Fort N.O.C.'s Security in Obscurity

penciling_in writes "Brock N. Meeks of MSNBC reports on his recent visit to VeriSign's secret location: 'The unassuming building that houses the "A" root sits in a cluster of three others; the architecture looks as if it were lifted directly from a free clip art library. No signs or markers give a hint that the Internet's most precious computer is inside humming happily away in a hermetically sealed room. This building complex could be any of a 100,000 mini office parks littering middle class America.' The report goes on to say: 'Access to the Network Operations Center, the "NORAD" of the Internet's traffic monitoring, requires the electronic badge and then a double biometric hand print scan.' And here are Karl Auerbach and Robert Alberti offering their interesting analysis of this report on CircleID."

Re:How much physical security is necessary?

[cmowire]

In Australia in the past year or two, some folks dressed up as maintenence workers and drove off with an allegedly important government server.

So it does happen.

I still have to test every 5-pin simplex lock for important rooms to make sure that it's not a simple combination, because when I had access to a datacenter, it was a damn simple lock.

Wrong Architecture = More Fragile

[billstewart]

Anycast is a good approach for some kinds of problems, but fundamentally the A Root and the other rootservers are a more fragile environment than they should be because they're not using the hierarchichal nature of the DNS system appropriately. Last year's DDoS attack on them demonstrated some of this vulnerability. The Root Servers have three main jobs:

• Distributing the database to major servers (at least one machine from each of the 13 often-virtual root servers, plus the master DNS servers at the Tier 1 ISPs, the CCTLD servers, and some small number of other sites
• Answering DNS queries from the major servers
• Answering DNS queries from any random machine on the Internet

The system becomes performance-critical to lots of people because too many machines send queries to the root servers (or the .com and .net servers) instead of querying their ISP's DNS server, and too many small ISPs are also querying the root servers instead of their upstream's DNS server. DNS scales well because most information can live near the bottom of the net, and almost all queries can be resolved locally or nearby without have to go ask Jon Postel's ghost for the authoritative answer.
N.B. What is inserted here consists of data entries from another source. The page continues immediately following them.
(* ===================================================================== *)
(** * The routing decision *)
(* ===================================================================== *)

(** C1.  For a verdict whose [isLead] is a boolean and whose [confidence]
    is a number, the effective-lead flag of line 218 is the boolean
    [isLead && confidence > 0.6]: it is [true] if and only if [isLead] is
    [true] and the confidence is strictly greater than 0.6, and a verdict
    whose confidence is exactly 0.6 is not an effective lead. *)
Theorem effective_lead_threshold (analysis : value) (isLead : bool) (confidence : float) :
  Get analysis "isLead" = Return (JBool isLead) ->
  Get analysis "confidence" = Return (JNum confidence) ->
  effective_lead analysis = Return (JBool (isLead && PrimFloat.ltb 0.6 confidence))
  /\ (effective_lead analysis = Return (JBool true)
      <-> isLead = true /\ PrimFloat.ltb 0.6 confidence = true)
  /\ (confidence = 0.6%float -> effective_lead analysis = Return (JBool false)).
Proof.
  intros Hl Hc.
  assert (E : effective_lead analysis
              = Return (JBool (isLead && PrimFloat.ltb 0.6 confidence))).
  { unfold effective_lead. rewrite Hl. simpl truthy.
    destruct isLead; [| reflexivity]. rewrite Hc. reflexivity. }
  split; [exact E |]. split.
  - rewrite E. split.
    + intros H. injection H as H. apply andb_true_iff in H. exact H.
    + intros [H1 H2]. rewrite H1, H2. reflexivity.
  - intros ->. rewrite E. rewrite andb_comm. reflexivity.
Qed.

Lemma effective_lead_threshold_witness :
  effective_lead (JObj [("isLead", JBool true); ("confidence", JNum 0.6)])
  = Return (JBool false)
  /\ effective_lead (JObj [("isLead", JBool true); ("confidence", JNum 0.61)])
     = Return (JBool true).
Proof.
  split.
  - exact (proj2 (proj2 (effective_lead_threshold
                           (JObj [("isLead", JBool true); ("confidence", JNum 0.6)])
                           true 0.6 eq_refl eq_refl)) eq_refl).
  - exact (proj1 (effective_lead_threshold
                    (JObj [("isLead", JBool true); ("confidence", JNum 0.61)])
                    true 0.61 eq_refl eq_refl)).
Defined.

(** Without the types: for any parsed reply the flag is [true] exactly
    when [isLead] is truthy and the confidence, as a number, exceeds 0.6
    (so [isLead: "yes"] with [confidence: "0.9"] is a lead too). *)
Lemma effective_lead_true_iff (analysis isLead confidence : value) :
  Get analysis "isLead" = Return isLead ->
  Get analysis "confidence" = Return confidence ->
  effective_lead analysis = Return (JBool true)
  <-> truthy isLead = true /\ greater_than confidence 0.6 = Return true.
Proof.
  intros Hl Hc. unfold effective_lead. rewrite Hl.
  destruct (truthy isLead) eqn:Ht.
  - rewrite Hc. destruct (greater_than confidence 0.6) as [b | e].
    + split.
      * intros H. injection H as ->. auto.
      * intros [_ H]. injection H as ->. reflexivity.
    + split.
      * discriminate.
      * intros [_ H]. discriminate.
  - split.
    + intros H. injection H as ->. discriminate.
    + intros [H _]. discriminate.
Qed.

Example effective_lead_untyped :
  effective_lead (JObj [("isLead", JStr "yes"); ("confidence", JStr "0.9")])
  = Return (JBool true)
  /\ effective_lead (JObj [("confidence", JNum 0.9)]) = Return JUndefined
  /\ effective_lead JNull = Throw (TypeError_read "null" "isLead")
  /\ effective_lead (JObj [("isLead", JBool true);
                           ("confidence", JObj [("toString", JNum 1)])])
     = Throw TypeError_primitive
  /\ effective_lead (JObj [("isLead", JBool true);
                           ("confidence", JObj [("valueOf", JNum 1)])])
     = Return (JBool false).
Proof. repeat split; vm_compute; reflexivity. Qed.

(** ToString of what a reply can hold: an own [toString] member leaves an
    object without a primitive value, an own [valueOf] does not; an array
    converts its elements in turn. *)
Example ToString_examples :
  ToString (JObj [("a", JNum 1)]) = Return "[object Object]"
  /\ ToString (JObj [("valueOf", JNum 1)]) = Return "[object Object]"
  /\ ToString (JObj [("toString", JStr "x")]) = Throw TypeError_primitive
  /\ ToString (JArr [JNum 1; JNull; JArr [JBool true; JStr "b"]; JObj []])
     = Return "1,,true,b,[object Object]"
  /\ ToString (JArr [JNum 1; JObj [("toString", JNull)]]) = Throw TypeError_primitive
  /\ ToNumber (JArr [JStr "0.9"]) = Return 0.9%float
  /\ ToNumber (JObj [("toString", JNum 1)]) = Throw TypeError_primitive.
Proof. repeat split; vm_compute; reflexivity. Qed.

(** A verdict whose confidence cannot be written into the log line of line
    220 fails the message, although it is not a lead and nothing was
    compared. *)
Example unprintable_confidence_fails :
  fst (processEmail
         (scripted (with_classifying
                      (completes (Some ("{" ++ quoted "isLead" ++ ":false,"
                                            ++ quoted "confidence" ++ ":{"
                                            ++ quoted "toString" ++ ":1}}")))
                      happy))
         (stub "a") initial)
  = Return (Failure "Cannot convert object to primitive value").
Proof. vm_compute. reflexivity. Qed.

(** The flag decides the label: ["lead"] for a truthy flag, ["other"]
    otherwise. *)
Lemma label_of_flag (b : bool) :
  label_of (JBool b) = if b then "lead" else "other".
Proof. destruct b; reflexivity. Qed.

(* ===================================================================== *)
(** * The lead classifier *)
(* ===================================================================== *)

Section Classifier.

Variable w : World.

(** The run of [analyzeEmailContent], by what the gateway answers. *)
Lemma analyzeEmailContent_run (subject body : string) (st : State) :
  let st1 := record (chat_completions_create "gpt-3.5-turbo"
                       (analysis_prompt subject body) 0.3 None) st in
  let failed (e : exn) :=
    (Return fallback_verdict,
     logged w ("Error analyzing email content: " ++ message e) st1) in
  analyzeEmailContent w subject body st =
  match chat_completions_reply w (trace st1) with
  | Throw e => failed e
  | Return response =>
      match first_content response with
      | Throw e => failed e
      | Return content =>
          match JSON_parse (text_of content) with
          | Throw e => failed e
          | Return analysis => (Return analysis, st1)
          end
      end
  end.
Proof.
  cbv zeta. unfold analyzeEmailContent, try_catch, bind, request, lift, log, ret.
  cbv zeta.
  change (trace st ++ [?e])%list with (trace (record e st)).
  destruct (chat_completions_reply w _) as [response | e]; [| reflexivity].
  destruct (first_content response) as [content | e]; [| reflexivity].
  destruct (JSON_parse _); reflexivity.
Qed.

(** C5, as the code has it.  [analyzeEmailContent] never throws.  When the
    gateway call rejects (an error, a timeout), when the reply has no
    [choices[0]], or when the reply text is not JSON, it logs the error and
    returns [{isLead:false, confidence:0, reason:"Analysis failed",
    keywords:[]}]; a reply text that parses is returned as parsed, whatever
    its shape. *)
Theorem analyzeEmailContent_fallback (subject body : string) (st : State) :
  let st1 := record (chat_completions_create "gpt-3.5-turbo"
                       (analysis_prompt subject body) 0.3 None) st in
  let failed (e : exn) :=
    (Return (JObj [("isLead", JBool false); ("confidence", JNum 0);
                   ("reason", JStr "Analysis failed"); ("keywords", JArr [])]),
     logged w ("Error analyzing email content: " ++ message e) st1) in
  never_throws (analyzeEmailContent w subject body)
  /\ analyzeEmailContent w subject body st =
     match chat_completions_reply w (trace st1) with
     | Throw e => failed e
     | Return response =>
         match OpenAI.ChatCompletion.choices response with
         | [] => failed (TypeError_read "undefined" "message")
         | choice :: _ =>
             match JSON_parse (text_of (OpenAI.Message.content
                                          (OpenAI.Choice.message choice))) with
             | Throw e => failed e
             | Return analysis => (Return analysis, st1)
             end
         end
     end.
Proof.
  cbv zeta. split; [apply analyzeEmailContent_never_throws |].
  rewrite analyzeEmailContent_run. cbv zeta.
  destruct (chat_completions_reply w _) as [response | e]; [| reflexivity].
  unfold first_content.
  destruct (OpenAI.ChatCompletion.choices response) as [| choice rest]; reflexivity.
Qed.

(** C2, as the code has it.  The verdict that reaches the threshold
    comparison is either the object parsed from the gateway's reply,
    unchanged, or the fallback verdict, whose confidence is 0: nothing
    clamps or rejects a confidence.  The flag and the confidence that a
    successful result reports are read from that verdict as it is.  So the
    confidence compared against 0.6 lies in [0,1] whenever the one the
    gateway sent does. *)
Theorem confidence_passed_through (subject body : string) (st : State) :
  let st1 := record (chat_completions_create "gpt-3.5-turbo"
                       (analysis_prompt subject body) 0.3 None) st in
  (exists analysis st',
      analyzeEmailContent w subject body st = (Return analysis, st')
      /\ ((exists response content,
              chat_completions_reply w (trace st1) = Return response
              /\ first_content response = Return content
              /\ JSON_parse (text_of content) = Return analysis)
          \/ (analysis = fallback_verdict
              /\ Get analysis "confidence" = Return (JNum 0))))
  /\ (forall message st0 i sender title isLead confidence label st',
         processEmail w message st0
         = (Return (Success i sender title isLead confidence label), st') ->
         exists title' text sa analysis sb,
           analyzeEmailContent w title' text sa = (Return analysis, sb)
           /\ effective_lead analysis = Return isLead
           /\ Get analysis "confidence" = Return confidence
           /\ label = label_of isLead).
Proof.
  cbv zeta. split.
  - rewrite analyzeEmailContent_run. cbv zeta.
    destruct (chat_completions_reply w _) as [response | e] eqn:Hreply.
    2: { do 2 eexists. split; [reflexivity | right; split; reflexivity]. }
    destruct (first_content response) as [content | e] eqn:Hc.
    2: { do 2 eexists. split; [reflexivity | right; split; reflexivity]. }
    destruct (JSON_parse _) as [analysis | e] eqn:Hparse.
    2: { do 2 eexists. split; [reflexivity | right; split; reflexivity]. }
    do 2 eexists. split; [reflexivity |]. left.
    exists response, content. auto.
  - intros message st0 i sender title isLead confidence label st' Hrun.
    destruct (processEmail_runs w message st0) as [result [st2 [Hrun' Hout]]].
    rewrite Hrun in Hrun'. injection Hrun' as <- <-.
    inversion Hout; subst. eauto 10.
Qed.
Lemma keyboard_move_at_most_one_step_witness :
  inBounds openMap (mkPosition 320 576) ∧
  position (handleKeyDown openMap "ArrowDown"
              (mkAvatar (mkPosition 320 576) false true (Some "uid") []))
    = mkPosition 320 592.
Proof.
  assert (H : inBounds openMap (mkPosition 320 576)) by (vm_compute; intuition congruence).
  split; [exact H|].
  destruct (keyboard_move_at_most_one_step openMap "ArrowDown"
              (mkAvatar (mkPosition 320 576) false true (Some "uid") []) H)
    as [[Hsame _]|_]; [|reflexivity].
  vm_compute in Hsame. congruence.
Defined.

End VirtualSpaceFacts.

(** ** More on the administrative actions: deletion, audit trail, accounts *)

Module AdminExtras.
Import JS Firestore AdminFacts AdminQueries.

Lemma catching_throw {A} (body : M A) (failure : A) s s' :
  body s = (Throw, s') → catching body failure s = (failure, s').
Proof. unfold catching. by intros ->. Qed.

Lemma catching_ok {A} (body : M A) (failure : A) s r s' :
  body s = (Ok r, s') → catching body failure s = (r, s').
Proof. unfold catching. by intros ->. Qed.

Lemma hide_fields now spaceId d :
  u_email (hide now spaceId d) = u_email d ∧
  u_role (hide now spaceId d) = u_role d ∧
  u_pendingSpaces (hide now spaceId d)
    = filter (λ p, ps_spaceId p ≠ spaceId) (u_pendingSpaces d) ∧
  u_hiddenMeetings (hide now spaceId d)
    = match truthy spaceId with
      | Some sid => u_hiddenMeetings d ++ [sid]
      | None => u_hiddenMeetings d
      end.
Proof. done. Qed.

Lemma updated_Some fails us u :
  updated fails us u = true → ∃ d, us !! u = Some d.
Proof.
  unfold updated, found. intros H.
  apply andb_prop in H as [[_ H%bool_decide_eq_true]%andb_prop _]. exact H.
Qed.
The root zone itself is probably under 10KB of data that doesn't change every day - if you provide a separate server for zone transfers and let 1000 other DNS servers have access to it (firewalled to prevent any other IP traffic), that's about half an hour on a 56kbps modem. Remember that all it's doing is answering good questions like "Where are .com's name servers?" "Where are .za's name servers", bad questions like "Where are .example,com's name servers?", "Where is 10.in-addr.arpa?" and ugly questions like "Where is Ping of Death?". Let the major servers handle most of the work, absorb the ugly packets and do some queries for bad packets, and let the general public query those anycast machines - they should be querying their ISPs' servers, or their upstreams', which cache the real information, and even when their queries aren't bogus, they shouldn't be blocking the internet-stability-critical traffic.

The .net, .com, and .org domains are a similar problem, except of course they aren't served by the root servers. The zones are much bigger, a few gigabytes size, but probably only 10% of it changes in any given month, or 99.9999% of the existing domains, which ought to be enough to call the Internet stable, using about 1 Mbps (10GB * 1%/day * 8 bits/byte / 24*60*60 ), and again, keep the public query traffic separate from the zone transfer traffic, and maybe offer a third set of DNS servers to answer queries from the big ISPs to handle things like newly created domain names. The reason to keep that kind of query traffic separate is to avoid attacks like "query bogus00001.com" "query bogus00002.com" ... etc.

Obvious flame-attracting discussion points:

• What about the Alternate Roots? They argued that there's no excuse for ICANN/versign/etc. to own the TLD space and PROFIT from selling names like *.sex. Fine - they can use my ideas for free :-)
• DJB likes rsync+ssh better. He might be right, but I'm trying to look at the small incremental change approach.
• This makes nic.big-ISP.net a much bigger target! It's already a target. They can apply the same approach recursively, plus their users can still query the roots, and they probably have a somewhat distributed architecture already.
• But the Internet is supposed to be any-to-any and this sounds like hierarchical corporate hegemony! Alas, too late for that, and if a 56kbps line can handle 1000 root zone transfers in half an hour, a T1 line should be able to handle 50,000 ok. Meanwhile, even covering the top 100 ISPs covers most of the Internet's users for stability.